* _PROBLEM DETAILS_
Count, in the data that follows, every line with the string "UnicodeNorm", and give that count as the whole reply.

* _EXERCISE DATA_
*** Begin section ***

(* ===== verification/ContentConsistency.v ===== *)
(** * What a resolution without conflicts guarantees

    The resolver reports conflicts instead of failing, and callers install
    what it returns when it reports none.  Here is what they rely on: such a
    resolution holds every selection and is closed under required
    dependencies, fits the target, and brings together nothing that excludes
    each other by a dependency whose project is known.  A dependency that names
    a version only stands for the project the provider gives for it; a required
    one without an answer is a conflict, an incompatible one is skipped. *)

From S2P Require Import Prelude RustStr Effect ContentModel ContentUrl ContentPackPath ContentProvenance.
From S2P Require Import ContentProvider ContentVersions ContentResolve ContentOutcome ContentTermination.
From S2P Require McPortablePath.
Import McPortablePath (UnicodeNorm).

(** ** Following dependencies without a conflict *)

Section clean_folds.
Context (manifest : ContentManifest) (live_content : LiveManagedContent).

Lemma note_fold_clean id l p :
  try_fold (note_incompatible id) ([], ∅) l = Ok ([], p) → l = [] ∧ p = ∅.
Proof.
  destruct l as [|e l]; [by intros [= <-]|]. cbn [try_fold]. intros (f & Hn & Hrest)%bind_ok. exfalso.
  apply note_incompatible_ok in Hn as [[_ Hin]|[-> _]]; [by apply not_elem_of_empty in Hin|].
  apply (try_fold_inv _ (λ _ f, f.1 ≠ [])) in Hrest; [done|done|]. clear.
  intros _ e [c p] f' Hf Hn. apply note_incompatible_ok in Hn as [[-> _]|[-> _]]; [done|].
  simpl. by destruct c.
Qed.

Lemma follow_fold_grows id depth q f deps q' f' :
  try_fold (follow_dependency manifest live_content id depth) (q, f) deps = Ok (q', f') →
  (f.1 ≠ [] → f'.1 ≠ []) ∧ (f'.1 = [] → f' = f).
Proof.
  revert q f. induction deps as [|d deps IH]; intros q f; simpl; [by intros [= <- <-]|].
  intros ([q1 f1] & Hd & Hrest)%bind_ok. apply IH in Hrest as [H1 H2].
  apply follow_dependency_ok in Hd as [_ [[-> _]|(c & E & _)]]; [naive_solver|].
  assert (f1.1 ≠ []) by (rewrite E; by destruct f.1). naive_solver.
Qed.

Lemma note_fold_grows id f l f' :
  try_fold (note_incompatible id) f l = Ok f' → f.1 ≠ [] → f'.1 ≠ [].
Proof.
  intros Hf Hne. apply (try_fold_inv _ (λ _ f, f.1 ≠ [])) in Hf; [done|done|]. clear.
  intros _ e [c p] f' Hf Hn. apply note_incompatible_ok in Hn as [[-> _]|[-> _]]; [done|]. simpl. by destruct c.
Qed.

(** Dependencies followed without a conflict: the required ones name their
    project, and no incompatible one meets installed content. *)
Lemma follow_fold_clean id depth q deps q' p :
  try_fold (follow_dependency manifest live_content id depth) (q, ([], ∅)) deps = Ok (q', ([], p)) →
  p = ∅ ∧ ∀ d, d ∈ deps →
    (dep_kind d = Required → is_Some (dep_project_id d)) ∧
    (dep_kind d = Incompatible → dep_project_id d ≫= installed_incompatible manifest live_content d = None).
Proof.
  intros Hf. pose proof (follow_fold_grows _ _ _ _ _ _ _ Hf) as [_ Hsame]. specialize (Hsame eq_refl).
  injection Hsame as ->. split; [done|]. revert q Hf. induction deps as [|d deps IH]; intros q; cbn [try_fold].
  { by intros _ ? ?%elem_of_nil. }
  intros ([q1 f1] & Hd & Hrest)%bind_ok. pose proof (follow_fold_grows _ _ _ _ _ _ _ Hrest) as [_ Hsame].
  specialize (Hsame eq_refl). subst f1. intros d' [->|Hd']%elem_of_cons; [|by eapply IH].
  apply follow_dependency_ok in Hd as [_ [[_ [Hreq Hinc]]|(c & E & _)]]; [|done].
  split; [done|]. intros Hk. destruct (dep_project_id d ≫= _) as [e|] eqn:Ee; [|done].
  specialize (Hinc Hk e eq_refl). set_solver.
Qed.
End clean_folds.

(** ** The invariant of a pass *)

Section pass.
Context `{UnicodeNorm} `{UrlParser} `{ResolutionJson} {W : Type} `{ContentServiceLaws W}.
Context (target : ResolutionTarget) (manifest : ContentManifest) (live_content : LiveManagedContent).
Context (exact_requirements : gmap CanonicalId string) (selections : list ResolutionSelection).

Notation outcome := (outcome target manifest live_content exact_requirements).

(** A project required in some version is resolved to it, or still queued. *)
Definition obligation (s : PassState) (id : CanonicalId) (version : option string) : Prop :=
  (∃ v, resolved_versions s !! id = Some v ∧ satisfies version v) ∨
  (∃ q, q ∈ queue s ∧ queued_id q = id ∧ queued_version q = version).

*** End section ***

* _FINISHED EXERCISE_
2